Wednesday, July 6, 2011

a network layer proxy

i've been wanting to get this going for a long time. i'm often on untrusted networks, and it would be nice to use a secure tunnel to get onto the internet. luckily there is this cool program called redsocks that will interface with iptables to transparently use a socks proxy. this page was an excellent guide to setting things up.

first, we setup a chain to setup our routing policy. we will put all the policy in a chain called REDSOCKS:
sudo iptables -t nat -N REDSOCKS
sudo iptables -t nat -A REDSOCKS -d 10.0.0.0/8 -j RETURN
sudo iptables -t nat -A REDSOCKS -d 127.0.0.0/8 -j RETURN
sudo iptables -t nat -A REDSOCKS -d 169.254.0.0/16 -j RETURN
sudo iptables -t nat -A REDSOCKS -d 172.16.0.0/12 -j RETURN
sudo iptables -t nat -A REDSOCKS -d 192.168.0.0/16 -j RETURN
sudo iptables -t nat -A REDSOCKS -d 224.0.0.0/4 -j RETURN
sudo iptables -t nat -A REDSOCKS -d 240.0.0.0/4 -j RETURN
sudo iptables -t nat -A REDSOCKS -p tcp -j REDIRECT --to-ports 12345

the bulk of the rules (the ones with RETURN) are to not change the routing of connections to private addresses. the last rule is key; it will cause all other connections to get routed through redsocks. specifically, it will cause the kernel to forward connections to the port 12345 which redsocks will be listening on. redsocks then uses SOCKS to route the connection through ssh and out to the internet. (for the curious, i was, you figure out the original target of the socket using a sockopt.)
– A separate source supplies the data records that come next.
(** The file that [lib_save] leaves for one dirty entry. *)
Definition write_unit (dir : string) (m : gmap string fnode) (e : lib_unit)
  : gmap string fnode :=
  let k := key (snprintf_path dir (istr (tree_ident (top e)))) in
  <[k := File (tree_write (top e))]> (<[k := File ""]> m).

(** The path of the file of an entry of a library at [dir]. *)
Definition unit_path (dir : string) (e : lib_unit) : string :=
  snprintf_path dir (istr (tree_ident (top e))).

(** The dirty entries of a cache, in order. *)
Definition dirty_units (us : list lib_unit) : list lib_unit :=
  filter (λ e, dirty e = true) us.

(** The stored names form a tree: every entry lies in a stored directory
    or in the root. *)
Definition fs_tree (m : gmap string fnode) : Prop :=
  map_Forall (λ k _, is_dir (node m (parent_key k)) = true) m.

(** Whether [mkdir] refuses the name. *)
Definition mkdir_fails (st : state) (nm : string) : bool :=
  bool_decide (is_Some (node_at (fs st) nm))
  || negb (can_create (fs st) nm) || mkdir_denied nm.

(** The state in which [lib_new] calls [lib_init], after a successful
    [mkdir]. *)
Definition after_mkdir (st : state) (nm : string) : state :=
  set_fs (<[key nm := Dir]> (fs st)) (logs [SysAccess nm; SysMkdir nm] st).

(** The marker of a library at [dir], and what [lib_new] does to the file
    system and the trace once the handle exists. *)
Definition marker_path (dir : string) : string :=
  snprintf_path dir "_NVC_LIB".

Definition write_marker (dir : string) (st : state) : state :=
  set_fs (<[key (marker_path dir) := File (PACKAGE_STRING +:+ newline)]>
            (<[key (marker_path dir) := File ""]> (fs st)))
         (logs [SysFopen (marker_path dir) "w";
                SysFwrite (marker_path dir) (PACKAGE_STRING +:+ newline);
                SysFclose (marker_path dir)] st).

End Lib.

(** The entries of a colon-separated list, in the words of the
    specification: split at every colon, empty entries dropped. *)
Fixpoint split_colon (s : string) : list string :=
  match s with
  | EmptyString => [EmptyString]
  | String c r =>
      if Ascii.eqb c ":"%char then EmptyString :: split_colon r
      else match split_colon r with
           | t :: ts => String c t :: ts
           | [] => [String c EmptyString]
           end
  end.

Definition libpath_entries (s : string) : list string :=
  filter (λ t, t ≠ EmptyString) (split_colon s).

(** An environment for running the model on concrete inputs: units 0 to 9
    are named A and all others B. *)
Definition test_externals : Externals :=
  {| PATH_MAX := 4096;
     PACKAGE_STRING := "nvc 0.1";
     DATADIR := "/usr/share/nvc";
     tree_ident := λ t, if (t <? 10)%nat then "A" else "B";
     tree_write := λ t, "unit";
     tree_read := λ s, 0;
     CWD := "/";
     mkdir_denied := λ p, String.eqb p "/proc/lib";
     fopen_denied := λ p, String.eqb p "/proc/lib/_NVC_LIB";
     uninit_path := λ _, "" |}.

(** A build with a path buffer of 24 bytes, run in /home/nvc, and the file
    system that holds that directory only. *)
Definition short_externals : Externals :=
  {| PATH_MAX := 24;
     PACKAGE_STRING := "nvc 0.1";
     DATADIR := "/usr/share/nvc";
     tree_ident := λ t, if (t <? 10)%nat then "A" else "B";
     tree_write := λ t, "unit";
     tree_read := λ s, 0;
     CWD := "/home/nvc";
     mkdir_denied := λ p, false;
     fopen_denied := λ p, false;
     uninit_path := λ _, "" |}.

Definition home_state : state :=
  set_fs (<["/home" := Dir]> (<["/home/nvc" := Dir]> ∅)) init_state.

(** A temporary library that is also the work library. *)
Definition work_tmp_state : state :=
  State (Some 0) (Some 0) {[0 := LibList 0 None]} {[0 := Lib "" "WORK" []]}
        ∅ None [SysRealpath ""].

(** A library "lib" under a base directory spelled with capitals. *)
Definition capital_base_state : state :=
  set_fs (<["/Opt" := Dir]>
            (<["/Opt/NVC" := Dir]>
               (<["/Opt/NVC/lib" := Dir]>
                  (<["/Opt/NVC/lib/_NVC_LIB" := File "nvc 0.1"]> ∅))))
         init_state.

(** A library "foo" under /opt/lib, which NVC_LIBPATH lists twice. *)
Definition libpath_state : state :=
  State None None ∅ ∅
        (<["/opt" := Dir]>
           (<["/opt/lib" := Dir]>
              (<["/opt/lib/foo" := Dir]>
                 (<["/opt/lib/foo/_NVC_LIB" := File "nvc 0.1"]> ∅))))
        (Some "/opt/lib:/opt/lib") [].

(** A library "/mylib" on disk whose cache holds one dirty and one clean
    unit, both named A. *)
Definition cache_state : state :=
  State None (Some 0) {[0 := LibList 0 None]}
        {[0 := Lib "/mylib" "MYLIB" [LibUnit 3 true; LibUnit 4 false]]}
        (<["/mylib" := Dir]> (<["/mylib/_NVC_LIB" := File "nvc 0.1"]> ∅))
        None [].

(** A library "mylib" that is open, beside a library "foo" on disk in the
    working directory that is not. *)
Definition open_disk_state : state :=
  State None (Some 0) {[0 := LibList 0 None]}
        {[0 := Lib "/mylib" "MYLIB" [LibUnit 3 true]]}
        (<["/mylib" := Dir]>
           (<["/mylib/_NVC_LIB" := File "nvc 0.1"]>
              (<["/foo" := Dir]>
                 (<["/foo/_NVC_LIB" := File "nvc 0.1"]> ∅))))
        None [].

(** Two open libraries, "b" registered after "a". *)
Definition two_libs_state : state :=
  State None (Some 1)
        (<[1 := LibList 1 (Some 0)]> (<[0 := LibList 0 None]> ∅))
        (<[1 := Lib "/b" "B" []]> (<[0 := Lib "/a" "A" []]> ∅))
        (<["/a" := Dir]> (<["/b" := Dir]> ∅)) None [].

(** A library "foo" in the data directory only, with NVC_LIBPATH set to the
    empty string. *)
Definition empty_libpath_state : state :=
  State None None ∅ ∅
        (<["/usr" := Dir]>
           (<["/usr/share" := Dir]>
              (<["/usr/share/nvc" := Dir]>
                 (<["/usr/share/nvc/foo" := Dir]>
                    (<["/usr/share/nvc/foo/_NVC_LIB" := File "nvc 0.1"]> ∅)))))
        (Some "") [].

(** A library "/mylib" on disk that holds the file of a unit A, opened with
    an empty cache. *)
Definition disk_state : state :=
  State None (Some 0) {[0 := LibList 0 None]}
        {[0 := Lib "/mylib" "MYLIB" []]}
        (<["/mylib" := Dir]>
           (<["/mylib/_NVC_LIB" := File "nvc 0.1"]>
              (<["/mylib/A" := File "unit"]> ∅)))
        None [].

(** An open library whose directory has been removed behind its back. *)
Definition gone_state : state :=
  State None (Some 0) {[0 := LibList 0 None]}
        {[0 := Lib "/mylib" "MYLIB" [LibUnit 3 true]]}
        ∅ None [].

(** An environment in which [xmalloc] hands out blocks that hold the
    string "junk". *)
Definition junk_externals : Externals :=
  {| PATH_MAX := 4096;
     PACKAGE_STRING := "nvc 0.1";
     DATADIR := "/usr/share/nvc";
     tree_ident := λ t, if (t <? 10)%nat then "A" else "B";
     tree_write := λ t, "unit";
     tree_read := λ s, 0;
     CWD := "/";
     mkdir_denied := λ p, false;
     fopen_denied := λ p, false;
     uninit_path := λ _, "junk" |}.

(** An environment whose serialisation can be read back: units 0 to 9 are
    written as their digit. *)
Definition digit_externals : Externals :=
  {| PATH_MAX := 4096;
     PACKAGE_STRING := "nvc 0.1";
     DATADIR := "/usr/share/nvc";
     tree_ident := λ t, if (t <? 10)%nat then "A" else "B";
     tree_write := λ t, String (ascii_of_nat (48 + t)) EmptyString;
     tree_read := λ s, match s with
                       | String c _ => nat_of_ascii c - 48
                       | EmptyString => 0
                       end;
     CWD := "/";
     mkdir_denied := λ p, false;
     fopen_denied := λ p, false;
     uninit_path := λ _, "" |}.

(** A library "/mylib" on disk with two dirty units that are both named A,
    and a second handle with an empty cache on the same directory. *)
Definition dup_state : state :=
  State None (Some 0) {[0 := LibList 0 None]}
        (<[0 := Lib "/mylib" "MYLIB" [LibUnit 3 true; LibUnit 4 true]]>
           (<[1 := Lib "/mylib" "AGAIN" []]> ∅))
        (<["/mylib" := Dir]> ∅) None [].
(** * magento-downloader: the catalog sync scripts, embedded and verified

    A shallow embedding of [downloader.py] and [sync.py].  Both scripts read
    a JSON catalog, walk it category by category and file by file, check
    the local copy of every file against its MD5 digest and download what
    is missing or stale.

    The embedding keeps the Python data as the scripts see it: the catalog
    is a tree of JSON values (dicts keep their insertion order), the file
    system is a finite map from paths to nodes, and every function that
    touches the file system, the network or standard output is a
    computation in a state-and-exception monad over a [world].  The
    library calls follow CPython 3.11 on Linux: [int] with its limit of
    4300 digits and the decimal digits of Unicode 14.0, path names with
    [NAME_MAX] 255 and [PATH_MAX] 4096.  [sync.py] installs
    [requests_cache], so its requests go through a cache that the world
    keeps; the cache is a component of the world of its own, apart from
    the map of the file system, as the database file of the library is
    no path that either script reads or writes.

    Left out: exceptions of the transport itself ([requests.get] always
    comes back with a response), errors of the disk while a file is being
    written, permissions of directories, and two spellings of one file.
    The download root of [downloader.py] is the [realpath] of the
    script's directory followed by [/downloaded], and file names with a
    ['/'] are skipped, so a path the scripts use has its [.] and [..]
    components and its doubled slashes, if any, at its end, where the
    model resolves them; there are no symbolic links below the root, and
    the working directory is not one of the category directories.  The
    [assert] of [sync.py] is taken to be enabled. *)

From Stdlib Require Import ZArith QArith Lia List Bool Ascii String.
From Stdlib.Strings Require Import Byte.
From stdpp Require Import base option list gmap strings sorting.
Lemma named_Permutation n l l' : l ≡ₚ l' → named n l ≡ₚ named n l'.
Proof. intros Hl. unfold named. by rewrite Hl. Qed.

(** C1, counterexample.  The event data carries [x = 'b'] and the stream
    [x = 'a'].  [sorted] puts [('x', 'a')] before [('x', 'b')], the loop
    writes ['a'] and then ['b'], and the mapping holds ['b'], the value of the
    event data, not the value of the stream. *)
Lemma C1_counterexample :
  returned ∅
    (sample_GetFieldValues
       {| data_type := u "test:event";
          event_data_attributes := [(u "x", VStr (u "b"))] |}
       (Some {| event_data_stream_attributes := [(u "x", VStr (u "a"))] |})
       None) !! u "x"
  = Some (VStr (u "b")).
Proof. by vm_compute. Qed.

(** C1, as amended.  When the event data and its stream both carry an
    attribute called [n], with values the loop stores, the attributes are
    sorted as [(name, value)] tuples before they are written and the last
    write wins: the mapping holds the value of the stream unless [sorted]
    finds it less than the value of the event data, and then it holds the
    value of the event data (a bytes value decoded). *)
Theorem C1_last_sorted_write_wins
    (CopyToString : AttributeContainerIdentifier → result str)
    (CopyToDateTimeStringISO8601 : Z → result str)
    (GetFormattedField :
      str → EventObject → EventData → option EventDataStream →
      option EventTag → str)
    ev ed eds tag n v1 v2 t fv :
  NoDup (GetAttributes ed).*1 → NoDup (GetAttributes eds).*1 →
  (n, v1) ∈ GetAttributes ed → (n, v2) ∈ GetAttributes eds →
  is_ignored v1 = false → is_ignored v2 = false →
  (n = u "_event_tag_labels" → tag = None) →
  GetFieldValues CopyToString CopyToDateTimeStringISO8601 GetFormattedField
    ev ed (Some eds) tag = Run t (OK fv) →
  ∃ less : bool,
    tuple_lt (n, v2) (n, v1) = OK less ∧
    fv !! n = stored (if less then v1 else v2).
Proof.
  intros Hnd1 Hnd2 Hin1 Hin2 Hv1 Hv2 Htag
    (ids & ts & l & _ & _ & Hl & -> & _)%GetFieldValues_OK.
  cbn zeta.
  pose proof (sorted_named n _ _ Hl) as Hnamed.
  unfold event_attributes, named in Hnamed. rewrite filter_app in Hnamed.
  fold (named n (GetAttributes ed)) (named n (GetAttributes eds))
       (named n l) in Hnamed.
  rewrite (named_NoDup n v1), (named_NoDup n v2) in Hnamed by done.
  cbn in Hnamed.
  destruct (tuple_lt (n, v2) (n, v1)) as [less|] eqn:Hlt; [|done].
  exists less. split; [done|].
  assert (foldl write (seed ids ts) l !! n
          = stored (if less then v1 else v2)) as Hloop.
  { rewrite (foldl_write_named n _ (seed ids ts)) by done.
    destruct (stored_Some v1 Hv1) as [w1 Hw1].
    destruct (stored_Some v2 Hv2) as [w2 Hw2].
    destruct less; cbn in Hnamed; injection Hnamed as <-;
      cbn; unfold write; cbn; rewrite Hw1, Hw2;
      by rewrite lookup_insert_eq. }
  destruct (stored_Some (if less then v1 else v2)) as [w Hw];
    [by destruct less|].
  rewrite Hw in Hloop |- *.
  assert (with_tag tag
            (with_default (u "inode")
               (GetFormattedField (u "inode") ev ed (Some eds) tag)
               (with_default (u "filename")
                  (GetFormattedField (u "filename") ev ed (Some eds) tag)
                  (with_default (u "display_name")
                     (GetFormattedField (u "display_name") ev ed (Some eds)
                        tag)
                     (foldl write (seed ids ts) l)))) !! n
          = with_default (u "inode")
              (GetFormattedField (u "inode") ev ed (Some eds) tag)
              (with_default (u "filename")
                 (GetFormattedField (u "filename") ev ed (Some eds) tag)
                 (with_default (u "display_name")
                    (GetFormattedField (u "display_name") ev ed (Some eds)
                       tag)
                    (foldl write (seed ids ts) l))) !! n) as ->.
  { destruct tag as [tag'|]; [|done]. unfold with_tag.
    rewrite lookup_insert_ne; [done|]. intros Heq. by specialize (Htag (eq_sym Heq)). }
  by do 3 apply with_default_lookup_Some.
Qed.

Lemma C1_last_sorted_write_wins_witness :
  ∃ less : bool,
    tuple_lt (u "x", VStr (u "b")) (u "x", VStr (u "a")) = OK less ∧
    returned ∅
      (sample_GetFieldValues
         {| data_type := u "test:event";
            event_data_attributes := [(u "x", VStr (u "a"))] |}
         (Some {| event_data_stream_attributes := [(u "x", VStr (u "b"))] |})
         None) !! u "x"
    = stored (if less then VStr (u "a") else VStr (u "b")).
Proof.
  pose (ed := {| data_type := u "test:event";
                 event_data_attributes := [(u "x", VStr (u "a"))] |}).
  pose (eds := {| event_data_stream_attributes :=
                    [(u "x", VStr (u "b"))] |}).
  pose (r := sample_GetFieldValues ed (Some eds) None).
  apply (C1_last_sorted_write_wins
           sample_CopyToString Dfdatetime.CopyToDateTimeStringISO8601
           no_fallback sample_event ed eds None (u "x")
           (VStr (u "a")) (VStr (u "b")) (trace r)).
  - by_computation.
  - by_computation.
  - vm_compute. left.
  - vm_compute. left.
  - reflexivity.
  - reflexivity.
  - done.
  - vm_compute. reflexivity.
Defined.

(** ** C7: bytes values *)

Lemma warnings_fresh n dt l :
  n ∉ l.*1 → filter (names_attribute n) (l ≫= warnings_of dt) = [].
Proof.
  intros Hn. apply elem_of_nil_inv. intros e [He Hin]%list_elem_of_filter.
  apply list_elem_of_bind in Hin as (a & Hin & Ha).
  unfold warnings_of in Hin. apply Hn.
  destruct a as [k v]. destruct v; try by apply elem_of_nil in Hin.
  apply list_elem_of_singleton in Hin as ->. simpl in He. subst k.
  by apply (list_elem_of_fmap_2 fst l (n, VBytes b)).
Qed.

(** One warning for the bytes attribute [n], when no other attribute is
    called [n]. *)
Lemma warnings_NoDup n b dt l :
  NoDup l.*1 → (n, VBytes b) ∈ l →
  filter (names_attribute n) (l ≫= warnings_of dt)
  = [Warning n dt (Utf8.decode b)].
Proof.
  induction l as [|a l IH]; intros Hnd Hin; [by apply elem_of_nil in Hin|].
  rewrite fmap_cons in Hnd. apply NoDup_cons in Hnd as [Ha Hnd].
  rewrite bind_cons, filter_app.
  apply elem_of_cons in Hin as [<-|Hin].
  - cbn [fst] in Ha. rewrite warnings_fresh, app_nil_r by done.
    unfold warnings_of. cbn [fst snd]. by rewrite filter_cons_True.
  - rewrite IH by done.
    replace (filter (names_attribute n) (warnings_of dt a))
      with (@nil effect); [done|].
    symmetry. apply elem_of_nil_inv. intros e [He Hin']%list_elem_of_filter.
    apply Ha. destruct a as [k v]. unfold warnings_of in Hin'.
    destruct v; try by apply elem_of_nil in Hin'.
    apply list_elem_of_singleton in Hin' as ->. simpl in He. subst k.
    by apply (list_elem_of_fmap_2 fst l (n, VBytes b)).
Qed.

Lemma warnings_default_call n f fv :
  filter (names_attribute n) (default_call f fv) = [].
Proof. unfold default_call. by destruct (fv !! f). Qed.

(** A field that is not structural and whose value has a [str] has no
    part in whether [WriteFieldValues] returns. *)
Lemma well_formed_delete repr n fv :
  n ∉ STRUCTURAL_KEYS →
  (∀ v, fv !! n = Some v → has_str repr v = true) →
  well_formed repr (delete n fv) = true ↔ well_formed repr fv = true.
Proof.
  intros Hn Hv. unfold well_formed.
  rewrite !andb_true_iff, !renders_lookup.
  rewrite !lookup_delete_ne by (intros ->; apply Hn; by_computation).
  assert ((∀ k v, delete n fv !! k = Some v → k ∉ STRUCTURAL_KEYS →
                  has_str repr v = true)
          ↔ (∀ k v, fv !! k = Some v → k ∉ STRUCTURAL_KEYS →
                    has_str repr v = true)) as ->; [|done].
  split.
  - intros Hall k v Hk Hs. destruct (decide (k = n)) as [->|Hne].
    + by apply Hv.
    + apply (Hall k v); [|done]. by rewrite lookup_delete_ne.
  - intros Hall k v [_ Hk]%lookup_delete_Some Hs. by apply (Hall k v).
Qed.

Lemma WriteFieldValues_OK R repr fv :
  well_formed repr fv = true ↔ ∃ text, WriteFieldValues R repr fv = OK text.
Proof.
  rewrite (lines_of_text_OK R repr). unfold WriteFieldValues. split.
  - intros [lines ->]. by eexists.
  - intros [text (lines & Hlines & _)%bind_OK]. by eexists.
Qed.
note that in this case the server we are sshing to is 127.0.0.1, which we cannot route through redsocks. (otherwise we have a chicken and egg situation.) if we are connecting to routable addresses, we need to add an entry to iptables. if X.X.X.X is the machine that we are sshing to, the table setup would be as follows:

sudo iptables -t nat -N REDSOCKS
sudo iptables -t nat -A REDSOCKS -d X.X.X.X/32 -j RETURN
sudo iptables -t nat -A REDSOCKS -d 10.0.0.0/8 -j RETURN
sudo iptables -t nat -A REDSOCKS -d 127.0.0.0/8 -j RETURN
sudo iptables -t nat -A REDSOCKS -d 169.254.0.0/16 -j RETURN
sudo iptables -t nat -A REDSOCKS -d 172.16.0.0/12 -j RETURN
sudo iptables -t nat -A REDSOCKS -d 192.168.0.0/16 -j RETURN
sudo iptables -t nat -A REDSOCKS -d 224.0.0.0/4 -j RETURN
sudo iptables -t nat -A REDSOCKS -d 240.0.0.0/4 -j RETURN
sudo iptables -t nat -A REDSOCKS -p tcp -j REDIRECT --to-ports 12345
one other thing to note is that the link above says to use the DNAT target rather than REDIRECT. for this part of the project both worked, but i couldn't get DNAT working for connections routed through my laptop from the router. we will get to how to setup this routing in the next post.

ok, now the REDSOCKS chain is setup, but nothing will happen since it is just a chain floating out there in iptables. we've got to connect it to a chain that is actively involved in packet processing. the chain we are looking for is the OUTPUT chain. this chain is used in the initial stages of local packet routing.
sudo iptables -t nat -A OUTPUT -p tcp -j REDSOCKS
the iptables has an excellent explanation of the iptable chains and how/why they are used.

with that last rule the kernel will start routing connections to port 12345. we need to start something listening on that port. that something is redsocks. you'll need to download it and compile it.

before we start up redsocks, we need to point it at a configuration file.

base {
        log_info = on;
        log = stderr;
        daemon = off;
        redirector = iptables;
}
redsocks {
        local_ip = 127.0.0.1;
        local_port = 12345;
        // `ip' and `port' are IP and tcp-port of proxy-server
        ip = 127.0.0.1;
        port = 1080;
        type = socks5;
}

nothing really tricky here. the local_port is the port that the kernel will use to forward connections to redsocks. ip and port are the ip address and port of the socks server. once you have created the config file, i called it redsocks.conf, start redsocks with:
redsocks -c ./redsocks.conf
of course make sure your socks server is up. from the previous post i was forwarding an ssh port to local port 2222, so i started up socks with:
ssh -p 2222 -D 1080 127.0.0.1
the -D 1080 flag tells ssh to service SOCKS clients on port 1080. so there you go. transparent tunneling over the internet. pretty cool huh? of course we have to do a bit more if we want to route connections through the machine.